ENTRIES SUPPLIED:

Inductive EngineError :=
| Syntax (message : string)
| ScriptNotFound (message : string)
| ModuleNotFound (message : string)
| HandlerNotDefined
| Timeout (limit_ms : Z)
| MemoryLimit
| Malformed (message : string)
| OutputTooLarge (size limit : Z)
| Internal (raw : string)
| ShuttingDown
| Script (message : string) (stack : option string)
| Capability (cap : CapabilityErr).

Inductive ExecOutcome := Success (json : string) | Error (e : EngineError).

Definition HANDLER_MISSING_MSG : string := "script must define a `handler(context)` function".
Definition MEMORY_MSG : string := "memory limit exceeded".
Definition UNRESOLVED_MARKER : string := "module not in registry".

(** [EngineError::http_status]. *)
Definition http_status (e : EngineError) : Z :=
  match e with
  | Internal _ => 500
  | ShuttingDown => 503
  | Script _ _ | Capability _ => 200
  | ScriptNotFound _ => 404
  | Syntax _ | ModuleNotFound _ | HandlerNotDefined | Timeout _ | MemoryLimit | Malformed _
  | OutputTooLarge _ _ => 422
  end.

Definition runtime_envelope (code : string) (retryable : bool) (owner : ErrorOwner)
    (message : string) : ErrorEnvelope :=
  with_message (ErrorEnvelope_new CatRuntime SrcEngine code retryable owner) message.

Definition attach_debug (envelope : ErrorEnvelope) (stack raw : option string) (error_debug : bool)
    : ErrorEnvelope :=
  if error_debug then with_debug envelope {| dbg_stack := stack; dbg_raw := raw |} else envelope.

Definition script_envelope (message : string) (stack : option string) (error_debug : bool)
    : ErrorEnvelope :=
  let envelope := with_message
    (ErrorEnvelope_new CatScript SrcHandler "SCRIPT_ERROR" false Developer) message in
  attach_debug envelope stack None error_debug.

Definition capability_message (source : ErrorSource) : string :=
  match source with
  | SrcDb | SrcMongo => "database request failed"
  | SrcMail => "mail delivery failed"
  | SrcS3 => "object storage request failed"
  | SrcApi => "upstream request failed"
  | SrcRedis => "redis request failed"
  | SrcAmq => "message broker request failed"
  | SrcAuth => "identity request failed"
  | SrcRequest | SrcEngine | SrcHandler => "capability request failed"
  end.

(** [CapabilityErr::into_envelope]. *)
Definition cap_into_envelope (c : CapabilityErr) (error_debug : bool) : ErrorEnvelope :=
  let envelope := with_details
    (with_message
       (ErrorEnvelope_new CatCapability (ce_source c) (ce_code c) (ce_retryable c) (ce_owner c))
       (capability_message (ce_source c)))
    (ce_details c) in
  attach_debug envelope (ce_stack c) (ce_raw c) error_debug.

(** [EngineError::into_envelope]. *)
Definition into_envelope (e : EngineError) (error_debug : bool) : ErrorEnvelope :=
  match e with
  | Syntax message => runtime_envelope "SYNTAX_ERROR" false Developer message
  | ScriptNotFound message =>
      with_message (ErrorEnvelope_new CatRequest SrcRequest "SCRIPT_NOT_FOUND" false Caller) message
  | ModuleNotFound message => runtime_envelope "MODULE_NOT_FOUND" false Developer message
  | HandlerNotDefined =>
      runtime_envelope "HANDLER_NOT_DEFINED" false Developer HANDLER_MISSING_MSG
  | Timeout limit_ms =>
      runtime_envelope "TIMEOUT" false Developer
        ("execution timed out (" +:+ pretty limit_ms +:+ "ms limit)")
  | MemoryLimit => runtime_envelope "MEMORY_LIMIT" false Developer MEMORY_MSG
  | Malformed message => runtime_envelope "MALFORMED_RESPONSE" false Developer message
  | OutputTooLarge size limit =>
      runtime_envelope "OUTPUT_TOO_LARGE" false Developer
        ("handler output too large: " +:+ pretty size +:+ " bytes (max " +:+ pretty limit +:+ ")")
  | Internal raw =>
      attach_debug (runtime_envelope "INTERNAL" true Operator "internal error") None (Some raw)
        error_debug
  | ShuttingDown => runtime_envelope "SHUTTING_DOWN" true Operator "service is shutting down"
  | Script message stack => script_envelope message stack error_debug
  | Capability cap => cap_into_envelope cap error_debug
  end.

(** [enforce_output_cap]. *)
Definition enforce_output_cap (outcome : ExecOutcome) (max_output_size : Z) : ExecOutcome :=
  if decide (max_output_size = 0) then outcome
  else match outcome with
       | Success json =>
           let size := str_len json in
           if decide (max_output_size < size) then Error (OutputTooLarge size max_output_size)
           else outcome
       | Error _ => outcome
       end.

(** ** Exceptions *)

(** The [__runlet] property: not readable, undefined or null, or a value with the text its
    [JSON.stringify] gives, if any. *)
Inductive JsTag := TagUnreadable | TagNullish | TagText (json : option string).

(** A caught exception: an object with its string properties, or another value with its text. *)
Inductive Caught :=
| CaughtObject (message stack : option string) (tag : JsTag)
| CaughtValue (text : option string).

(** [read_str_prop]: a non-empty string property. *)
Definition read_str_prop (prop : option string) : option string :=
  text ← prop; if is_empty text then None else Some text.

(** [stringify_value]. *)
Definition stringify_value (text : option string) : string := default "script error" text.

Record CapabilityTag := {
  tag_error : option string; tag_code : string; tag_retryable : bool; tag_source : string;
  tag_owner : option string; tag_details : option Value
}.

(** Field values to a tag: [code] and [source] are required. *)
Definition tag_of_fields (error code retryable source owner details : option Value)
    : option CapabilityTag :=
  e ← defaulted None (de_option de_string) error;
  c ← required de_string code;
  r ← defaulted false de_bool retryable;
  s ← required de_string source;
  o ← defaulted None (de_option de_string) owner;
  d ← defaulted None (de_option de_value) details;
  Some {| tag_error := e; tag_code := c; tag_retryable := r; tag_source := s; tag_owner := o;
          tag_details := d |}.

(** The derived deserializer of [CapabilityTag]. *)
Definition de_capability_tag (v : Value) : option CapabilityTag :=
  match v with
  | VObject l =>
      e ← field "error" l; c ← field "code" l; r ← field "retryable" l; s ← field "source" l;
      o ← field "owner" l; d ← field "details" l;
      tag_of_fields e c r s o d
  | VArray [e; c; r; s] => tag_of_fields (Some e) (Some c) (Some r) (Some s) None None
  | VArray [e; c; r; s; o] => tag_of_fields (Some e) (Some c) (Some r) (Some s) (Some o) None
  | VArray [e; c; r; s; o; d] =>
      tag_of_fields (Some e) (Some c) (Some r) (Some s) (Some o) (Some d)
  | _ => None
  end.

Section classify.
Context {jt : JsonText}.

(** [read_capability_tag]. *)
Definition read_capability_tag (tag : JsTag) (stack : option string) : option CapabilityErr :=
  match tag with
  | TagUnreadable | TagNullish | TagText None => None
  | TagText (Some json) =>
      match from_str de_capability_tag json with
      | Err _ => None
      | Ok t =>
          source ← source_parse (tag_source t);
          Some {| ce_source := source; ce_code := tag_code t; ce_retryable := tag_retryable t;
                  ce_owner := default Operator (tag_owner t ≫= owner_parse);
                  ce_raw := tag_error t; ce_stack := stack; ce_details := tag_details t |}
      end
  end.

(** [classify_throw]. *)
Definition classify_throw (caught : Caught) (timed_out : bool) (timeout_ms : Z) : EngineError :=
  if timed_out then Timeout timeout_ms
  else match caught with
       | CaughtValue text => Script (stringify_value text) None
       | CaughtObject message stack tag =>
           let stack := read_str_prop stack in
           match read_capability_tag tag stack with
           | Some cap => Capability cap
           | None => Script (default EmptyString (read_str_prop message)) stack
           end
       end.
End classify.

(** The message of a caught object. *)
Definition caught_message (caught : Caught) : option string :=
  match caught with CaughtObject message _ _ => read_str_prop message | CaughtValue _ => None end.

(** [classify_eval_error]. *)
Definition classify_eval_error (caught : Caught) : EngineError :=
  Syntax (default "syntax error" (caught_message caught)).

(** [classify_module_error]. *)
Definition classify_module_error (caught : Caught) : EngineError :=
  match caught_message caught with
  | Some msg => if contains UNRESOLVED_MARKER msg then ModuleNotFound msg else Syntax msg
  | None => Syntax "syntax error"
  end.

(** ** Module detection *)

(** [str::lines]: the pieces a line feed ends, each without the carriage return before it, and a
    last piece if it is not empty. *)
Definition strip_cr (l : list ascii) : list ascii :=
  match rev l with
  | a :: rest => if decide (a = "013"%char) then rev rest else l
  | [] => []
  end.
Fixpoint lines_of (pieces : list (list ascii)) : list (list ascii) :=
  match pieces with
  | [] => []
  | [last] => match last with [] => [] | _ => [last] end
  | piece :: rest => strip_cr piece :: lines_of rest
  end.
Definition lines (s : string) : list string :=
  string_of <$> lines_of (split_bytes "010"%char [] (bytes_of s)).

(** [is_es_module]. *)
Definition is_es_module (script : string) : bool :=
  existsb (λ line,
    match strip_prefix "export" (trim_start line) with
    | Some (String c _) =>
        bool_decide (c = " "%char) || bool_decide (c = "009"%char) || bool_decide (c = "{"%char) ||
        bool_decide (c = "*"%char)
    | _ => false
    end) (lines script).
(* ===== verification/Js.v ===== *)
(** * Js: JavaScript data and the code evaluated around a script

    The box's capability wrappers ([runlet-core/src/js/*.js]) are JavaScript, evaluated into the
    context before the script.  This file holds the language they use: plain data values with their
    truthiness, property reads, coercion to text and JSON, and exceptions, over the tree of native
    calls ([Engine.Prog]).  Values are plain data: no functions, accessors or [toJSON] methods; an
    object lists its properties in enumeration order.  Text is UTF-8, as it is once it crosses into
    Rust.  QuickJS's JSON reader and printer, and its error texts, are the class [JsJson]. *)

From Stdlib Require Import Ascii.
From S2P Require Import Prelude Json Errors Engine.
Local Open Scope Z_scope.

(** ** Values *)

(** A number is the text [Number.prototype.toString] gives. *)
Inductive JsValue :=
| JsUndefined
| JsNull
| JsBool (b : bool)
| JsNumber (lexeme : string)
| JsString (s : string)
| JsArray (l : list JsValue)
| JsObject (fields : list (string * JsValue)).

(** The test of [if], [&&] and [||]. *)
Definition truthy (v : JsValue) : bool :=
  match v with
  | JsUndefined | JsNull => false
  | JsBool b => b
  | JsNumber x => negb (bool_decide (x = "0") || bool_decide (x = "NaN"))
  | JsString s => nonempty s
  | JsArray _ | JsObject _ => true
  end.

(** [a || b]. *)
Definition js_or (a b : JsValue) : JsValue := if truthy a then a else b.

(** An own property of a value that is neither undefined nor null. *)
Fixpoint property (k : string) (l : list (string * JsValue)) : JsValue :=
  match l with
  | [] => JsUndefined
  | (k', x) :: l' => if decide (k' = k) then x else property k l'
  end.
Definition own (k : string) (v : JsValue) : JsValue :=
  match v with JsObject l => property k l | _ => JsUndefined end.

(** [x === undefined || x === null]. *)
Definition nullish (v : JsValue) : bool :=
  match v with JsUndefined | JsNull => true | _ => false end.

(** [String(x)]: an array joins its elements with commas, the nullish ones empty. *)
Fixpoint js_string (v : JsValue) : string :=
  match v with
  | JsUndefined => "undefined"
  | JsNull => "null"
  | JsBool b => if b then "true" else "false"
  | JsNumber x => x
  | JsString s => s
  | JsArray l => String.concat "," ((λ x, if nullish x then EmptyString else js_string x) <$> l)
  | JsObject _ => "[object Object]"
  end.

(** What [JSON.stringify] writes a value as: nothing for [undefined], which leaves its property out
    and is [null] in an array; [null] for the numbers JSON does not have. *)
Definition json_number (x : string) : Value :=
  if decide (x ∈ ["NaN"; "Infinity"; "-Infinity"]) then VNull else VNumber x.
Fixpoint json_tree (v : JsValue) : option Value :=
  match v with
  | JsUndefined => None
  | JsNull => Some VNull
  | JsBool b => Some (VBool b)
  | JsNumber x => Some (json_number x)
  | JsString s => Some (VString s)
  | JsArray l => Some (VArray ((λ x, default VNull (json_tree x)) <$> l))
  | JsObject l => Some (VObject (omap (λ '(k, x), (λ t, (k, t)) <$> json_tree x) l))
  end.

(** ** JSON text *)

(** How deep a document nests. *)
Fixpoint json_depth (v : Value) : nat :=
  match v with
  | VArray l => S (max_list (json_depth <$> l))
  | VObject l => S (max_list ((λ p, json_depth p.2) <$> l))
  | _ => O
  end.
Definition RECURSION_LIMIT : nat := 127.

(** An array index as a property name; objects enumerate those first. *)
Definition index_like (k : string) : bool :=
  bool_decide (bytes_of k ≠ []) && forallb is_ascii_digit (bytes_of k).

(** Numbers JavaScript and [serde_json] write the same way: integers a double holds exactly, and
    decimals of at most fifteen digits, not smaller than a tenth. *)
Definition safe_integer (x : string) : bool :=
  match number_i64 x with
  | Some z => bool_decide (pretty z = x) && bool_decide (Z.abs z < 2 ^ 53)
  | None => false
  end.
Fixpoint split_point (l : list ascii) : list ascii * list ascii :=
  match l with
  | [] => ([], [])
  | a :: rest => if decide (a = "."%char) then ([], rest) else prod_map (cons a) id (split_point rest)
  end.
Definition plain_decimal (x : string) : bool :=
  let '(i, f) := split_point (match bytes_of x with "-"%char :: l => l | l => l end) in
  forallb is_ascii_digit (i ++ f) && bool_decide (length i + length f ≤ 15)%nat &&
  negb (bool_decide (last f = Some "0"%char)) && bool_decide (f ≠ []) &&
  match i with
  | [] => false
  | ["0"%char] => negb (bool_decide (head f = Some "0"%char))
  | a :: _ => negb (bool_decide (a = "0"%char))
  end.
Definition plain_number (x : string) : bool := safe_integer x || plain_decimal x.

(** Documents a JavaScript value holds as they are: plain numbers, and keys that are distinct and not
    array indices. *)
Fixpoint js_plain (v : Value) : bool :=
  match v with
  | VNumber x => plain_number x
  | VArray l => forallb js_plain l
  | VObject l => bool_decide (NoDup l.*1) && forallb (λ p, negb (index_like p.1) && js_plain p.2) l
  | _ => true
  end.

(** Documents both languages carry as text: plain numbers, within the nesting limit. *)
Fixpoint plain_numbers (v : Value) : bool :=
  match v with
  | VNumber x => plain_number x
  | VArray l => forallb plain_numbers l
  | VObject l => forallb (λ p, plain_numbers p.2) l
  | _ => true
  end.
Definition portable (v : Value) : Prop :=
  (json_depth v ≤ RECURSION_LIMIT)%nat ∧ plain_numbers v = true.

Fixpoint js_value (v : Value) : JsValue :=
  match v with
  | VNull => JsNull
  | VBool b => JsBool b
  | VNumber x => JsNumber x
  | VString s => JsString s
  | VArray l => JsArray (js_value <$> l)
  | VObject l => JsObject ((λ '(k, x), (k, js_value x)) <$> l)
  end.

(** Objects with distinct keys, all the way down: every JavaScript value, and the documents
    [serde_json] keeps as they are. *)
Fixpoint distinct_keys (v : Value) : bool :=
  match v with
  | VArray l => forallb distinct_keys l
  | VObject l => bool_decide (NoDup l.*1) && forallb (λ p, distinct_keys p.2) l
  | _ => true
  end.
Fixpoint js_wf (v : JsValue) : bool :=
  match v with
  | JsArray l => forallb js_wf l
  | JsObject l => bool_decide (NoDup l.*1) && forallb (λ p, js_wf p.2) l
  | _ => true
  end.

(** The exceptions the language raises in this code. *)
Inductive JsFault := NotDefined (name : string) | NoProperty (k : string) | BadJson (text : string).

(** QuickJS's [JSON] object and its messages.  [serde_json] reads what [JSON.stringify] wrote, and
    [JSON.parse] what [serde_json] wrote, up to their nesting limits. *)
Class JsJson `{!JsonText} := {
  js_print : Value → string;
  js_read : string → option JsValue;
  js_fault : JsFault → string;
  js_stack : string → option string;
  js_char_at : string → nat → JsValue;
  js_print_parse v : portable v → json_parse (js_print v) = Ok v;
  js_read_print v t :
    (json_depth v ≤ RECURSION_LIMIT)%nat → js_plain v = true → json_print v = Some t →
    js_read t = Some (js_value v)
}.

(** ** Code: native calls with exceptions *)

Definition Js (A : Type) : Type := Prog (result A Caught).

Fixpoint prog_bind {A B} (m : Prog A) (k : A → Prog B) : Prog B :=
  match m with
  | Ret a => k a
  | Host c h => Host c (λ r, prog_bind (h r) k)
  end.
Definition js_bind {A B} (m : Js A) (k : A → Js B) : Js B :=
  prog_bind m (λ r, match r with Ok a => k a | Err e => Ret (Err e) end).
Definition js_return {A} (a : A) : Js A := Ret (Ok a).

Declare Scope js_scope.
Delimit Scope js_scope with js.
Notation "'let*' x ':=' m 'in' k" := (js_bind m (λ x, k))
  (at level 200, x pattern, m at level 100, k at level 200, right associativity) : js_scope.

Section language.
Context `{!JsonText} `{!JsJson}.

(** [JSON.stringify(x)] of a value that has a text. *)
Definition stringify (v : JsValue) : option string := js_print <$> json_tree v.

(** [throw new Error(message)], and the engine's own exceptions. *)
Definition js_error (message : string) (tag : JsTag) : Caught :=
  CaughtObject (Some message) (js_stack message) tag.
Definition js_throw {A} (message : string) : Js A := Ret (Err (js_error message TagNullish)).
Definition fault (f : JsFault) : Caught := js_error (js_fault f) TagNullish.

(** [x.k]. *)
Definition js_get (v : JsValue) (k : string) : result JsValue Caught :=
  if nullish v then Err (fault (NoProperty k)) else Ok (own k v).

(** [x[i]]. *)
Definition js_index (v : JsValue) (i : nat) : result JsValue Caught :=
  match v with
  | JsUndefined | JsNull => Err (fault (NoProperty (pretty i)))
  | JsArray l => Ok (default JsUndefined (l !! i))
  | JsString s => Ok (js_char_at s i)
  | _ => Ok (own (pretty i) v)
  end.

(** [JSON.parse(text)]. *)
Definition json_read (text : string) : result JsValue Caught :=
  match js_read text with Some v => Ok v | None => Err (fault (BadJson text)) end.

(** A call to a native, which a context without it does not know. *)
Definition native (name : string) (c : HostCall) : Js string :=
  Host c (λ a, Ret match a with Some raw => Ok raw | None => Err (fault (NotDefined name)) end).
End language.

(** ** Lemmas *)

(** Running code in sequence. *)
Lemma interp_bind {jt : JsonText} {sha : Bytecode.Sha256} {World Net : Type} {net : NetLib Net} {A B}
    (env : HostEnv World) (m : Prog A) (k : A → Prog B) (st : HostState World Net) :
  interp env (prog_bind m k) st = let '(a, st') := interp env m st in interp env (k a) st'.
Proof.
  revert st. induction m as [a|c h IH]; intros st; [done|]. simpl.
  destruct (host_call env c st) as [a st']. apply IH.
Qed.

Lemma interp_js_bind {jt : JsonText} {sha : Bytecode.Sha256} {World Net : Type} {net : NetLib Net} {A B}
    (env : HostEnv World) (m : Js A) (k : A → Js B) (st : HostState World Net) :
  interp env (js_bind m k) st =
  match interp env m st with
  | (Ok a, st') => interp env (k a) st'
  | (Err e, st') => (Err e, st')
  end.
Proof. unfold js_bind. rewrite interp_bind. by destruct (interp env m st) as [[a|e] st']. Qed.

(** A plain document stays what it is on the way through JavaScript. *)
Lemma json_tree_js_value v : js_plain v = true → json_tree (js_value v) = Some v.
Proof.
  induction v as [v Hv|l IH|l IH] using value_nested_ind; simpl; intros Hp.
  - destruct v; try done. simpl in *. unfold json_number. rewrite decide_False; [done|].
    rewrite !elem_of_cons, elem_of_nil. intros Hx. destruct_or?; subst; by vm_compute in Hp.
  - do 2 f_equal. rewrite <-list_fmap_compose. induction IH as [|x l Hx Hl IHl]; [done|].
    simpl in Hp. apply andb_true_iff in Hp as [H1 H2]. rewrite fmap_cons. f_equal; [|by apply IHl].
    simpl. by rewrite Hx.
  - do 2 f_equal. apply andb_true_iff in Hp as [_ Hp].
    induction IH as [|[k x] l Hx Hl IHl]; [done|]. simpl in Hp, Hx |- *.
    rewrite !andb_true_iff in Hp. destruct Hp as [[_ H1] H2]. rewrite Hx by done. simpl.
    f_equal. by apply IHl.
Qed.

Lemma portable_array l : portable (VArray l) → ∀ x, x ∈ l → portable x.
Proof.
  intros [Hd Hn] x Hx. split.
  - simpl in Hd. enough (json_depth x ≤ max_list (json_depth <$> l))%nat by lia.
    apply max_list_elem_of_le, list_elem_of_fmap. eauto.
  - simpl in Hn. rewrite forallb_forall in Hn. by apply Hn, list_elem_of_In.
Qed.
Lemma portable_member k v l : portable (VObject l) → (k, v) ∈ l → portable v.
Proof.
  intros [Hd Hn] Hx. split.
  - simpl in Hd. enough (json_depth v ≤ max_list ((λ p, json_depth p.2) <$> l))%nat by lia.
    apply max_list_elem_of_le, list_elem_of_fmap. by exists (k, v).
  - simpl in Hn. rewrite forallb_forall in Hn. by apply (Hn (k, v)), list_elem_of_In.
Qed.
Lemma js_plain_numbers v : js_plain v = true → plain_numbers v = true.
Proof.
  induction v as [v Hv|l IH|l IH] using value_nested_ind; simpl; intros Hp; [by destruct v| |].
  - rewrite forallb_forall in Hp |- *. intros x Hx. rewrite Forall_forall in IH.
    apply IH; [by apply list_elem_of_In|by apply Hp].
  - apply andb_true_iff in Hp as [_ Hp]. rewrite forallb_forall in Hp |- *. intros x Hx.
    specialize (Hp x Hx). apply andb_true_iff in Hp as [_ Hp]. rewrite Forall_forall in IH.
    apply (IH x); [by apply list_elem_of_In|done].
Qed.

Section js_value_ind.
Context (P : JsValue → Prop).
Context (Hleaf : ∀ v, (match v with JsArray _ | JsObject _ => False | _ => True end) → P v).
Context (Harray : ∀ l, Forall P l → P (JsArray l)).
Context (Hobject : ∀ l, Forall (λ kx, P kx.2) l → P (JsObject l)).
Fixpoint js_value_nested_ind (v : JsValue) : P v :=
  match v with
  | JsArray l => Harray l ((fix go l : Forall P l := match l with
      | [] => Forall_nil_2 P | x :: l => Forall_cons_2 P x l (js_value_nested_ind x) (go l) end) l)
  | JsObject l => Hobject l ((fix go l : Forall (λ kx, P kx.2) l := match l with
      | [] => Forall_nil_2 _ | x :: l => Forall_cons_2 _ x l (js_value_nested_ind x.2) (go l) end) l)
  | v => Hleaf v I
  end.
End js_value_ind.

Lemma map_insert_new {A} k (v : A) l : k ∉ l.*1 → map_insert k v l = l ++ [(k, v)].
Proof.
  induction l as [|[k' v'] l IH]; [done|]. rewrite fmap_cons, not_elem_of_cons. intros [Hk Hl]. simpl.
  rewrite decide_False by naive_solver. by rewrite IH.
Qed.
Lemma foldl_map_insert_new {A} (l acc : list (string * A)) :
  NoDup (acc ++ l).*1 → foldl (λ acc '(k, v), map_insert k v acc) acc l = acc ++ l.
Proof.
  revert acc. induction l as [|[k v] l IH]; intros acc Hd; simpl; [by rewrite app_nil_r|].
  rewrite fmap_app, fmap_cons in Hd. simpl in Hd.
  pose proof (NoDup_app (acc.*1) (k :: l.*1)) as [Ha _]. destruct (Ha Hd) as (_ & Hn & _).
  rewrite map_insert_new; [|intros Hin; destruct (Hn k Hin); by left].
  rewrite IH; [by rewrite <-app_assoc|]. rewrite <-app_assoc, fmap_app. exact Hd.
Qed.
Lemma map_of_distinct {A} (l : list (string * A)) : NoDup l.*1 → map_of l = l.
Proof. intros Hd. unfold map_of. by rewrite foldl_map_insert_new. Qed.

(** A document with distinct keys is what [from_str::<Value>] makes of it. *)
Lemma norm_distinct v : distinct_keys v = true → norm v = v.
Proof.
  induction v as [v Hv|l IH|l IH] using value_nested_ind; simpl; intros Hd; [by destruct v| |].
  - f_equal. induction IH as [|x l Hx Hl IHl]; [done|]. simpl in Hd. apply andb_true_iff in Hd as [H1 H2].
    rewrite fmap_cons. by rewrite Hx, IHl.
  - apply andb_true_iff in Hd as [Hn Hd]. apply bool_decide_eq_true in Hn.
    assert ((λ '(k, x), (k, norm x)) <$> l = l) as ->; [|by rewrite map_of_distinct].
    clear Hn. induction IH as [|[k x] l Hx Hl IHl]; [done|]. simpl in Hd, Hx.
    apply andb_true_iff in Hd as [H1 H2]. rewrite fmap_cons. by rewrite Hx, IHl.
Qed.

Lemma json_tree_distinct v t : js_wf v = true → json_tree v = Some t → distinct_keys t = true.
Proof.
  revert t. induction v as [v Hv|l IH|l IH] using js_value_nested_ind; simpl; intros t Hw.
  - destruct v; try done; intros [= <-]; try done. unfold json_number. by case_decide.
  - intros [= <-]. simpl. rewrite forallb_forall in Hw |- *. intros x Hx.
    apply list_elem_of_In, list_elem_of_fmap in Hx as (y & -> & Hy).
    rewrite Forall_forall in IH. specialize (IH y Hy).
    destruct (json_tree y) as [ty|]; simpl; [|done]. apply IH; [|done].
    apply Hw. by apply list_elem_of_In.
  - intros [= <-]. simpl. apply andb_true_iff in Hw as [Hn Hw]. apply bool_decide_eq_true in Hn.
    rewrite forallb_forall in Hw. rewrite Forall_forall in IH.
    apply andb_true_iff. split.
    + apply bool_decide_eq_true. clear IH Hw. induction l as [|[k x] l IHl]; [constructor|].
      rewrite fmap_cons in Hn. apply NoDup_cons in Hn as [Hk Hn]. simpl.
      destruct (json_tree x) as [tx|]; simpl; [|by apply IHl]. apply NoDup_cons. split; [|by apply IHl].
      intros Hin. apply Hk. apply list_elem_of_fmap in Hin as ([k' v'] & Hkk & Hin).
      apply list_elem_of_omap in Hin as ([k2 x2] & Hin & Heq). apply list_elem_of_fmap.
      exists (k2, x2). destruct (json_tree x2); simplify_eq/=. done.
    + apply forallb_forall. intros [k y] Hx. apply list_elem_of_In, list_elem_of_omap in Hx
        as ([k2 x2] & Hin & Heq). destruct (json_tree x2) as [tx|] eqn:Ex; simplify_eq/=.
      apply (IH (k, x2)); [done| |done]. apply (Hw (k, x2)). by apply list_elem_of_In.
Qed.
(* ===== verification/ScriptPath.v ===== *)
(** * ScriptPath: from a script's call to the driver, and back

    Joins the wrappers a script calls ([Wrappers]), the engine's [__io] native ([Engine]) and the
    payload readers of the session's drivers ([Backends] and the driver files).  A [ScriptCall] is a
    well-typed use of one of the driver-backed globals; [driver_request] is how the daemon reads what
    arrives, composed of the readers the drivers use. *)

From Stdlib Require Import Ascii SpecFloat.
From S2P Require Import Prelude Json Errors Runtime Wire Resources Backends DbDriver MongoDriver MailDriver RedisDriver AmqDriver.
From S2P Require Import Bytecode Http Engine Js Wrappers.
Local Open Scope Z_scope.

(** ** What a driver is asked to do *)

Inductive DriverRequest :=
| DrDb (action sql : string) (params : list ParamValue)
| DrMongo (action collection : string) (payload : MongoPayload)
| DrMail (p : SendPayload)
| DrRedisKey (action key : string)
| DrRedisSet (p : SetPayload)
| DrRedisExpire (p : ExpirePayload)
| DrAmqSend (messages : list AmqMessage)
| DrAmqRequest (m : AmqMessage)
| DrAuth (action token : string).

YOUR GOAL: Copy the lines above exactly, beginning at the line that has "Js B) : Js B" and stopping after the line that has "(** [JSON.parse(text)]. *)", and omit the rest.

WRITTEN ANSWER:
Definition js_bind {A B} (m : Js A) (k : A → Js B) : Js B :=
  prog_bind m (λ r, match r with Ok a => k a | Err e => Ret (Err e) end).
Definition js_return {A} (a : A) : Js A := Ret (Ok a).

Declare Scope js_scope.
Delimit Scope js_scope with js.
Notation "'let*' x ':=' m 'in' k" := (js_bind m (λ x, k))
  (at level 200, x pattern, m at level 100, k at level 200, right associativity) : js_scope.

Section language.
Context `{!JsonText} `{!JsJson}.

(** [JSON.stringify(x)] of a value that has a text. *)
Definition stringify (v : JsValue) : option string := js_print <$> json_tree v.

(** [throw new Error(message)], and the engine's own exceptions. *)
Definition js_error (message : string) (tag : JsTag) : Caught :=
  CaughtObject (Some message) (js_stack message) tag.
Definition js_throw {A} (message : string) : Js A := Ret (Err (js_error message TagNullish)).
Definition fault (f : JsFault) : Caught := js_error (js_fault f) TagNullish.

(** [x.k]. *)
Definition js_get (v : JsValue) (k : string) : result JsValue Caught :=
  if nullish v then Err (fault (NoProperty k)) else Ok (own k v).

(** [x[i]]. *)
Definition js_index (v : JsValue) (i : nat) : result JsValue Caught :=
  match v with
  | JsUndefined | JsNull => Err (fault (NoProperty (pretty i)))
  | JsArray l => Ok (default JsUndefined (l !! i))
  | JsString s => Ok (js_char_at s i)
  | _ => Ok (own (pretty i) v)
  end.

(** [JSON.parse(text)]. *)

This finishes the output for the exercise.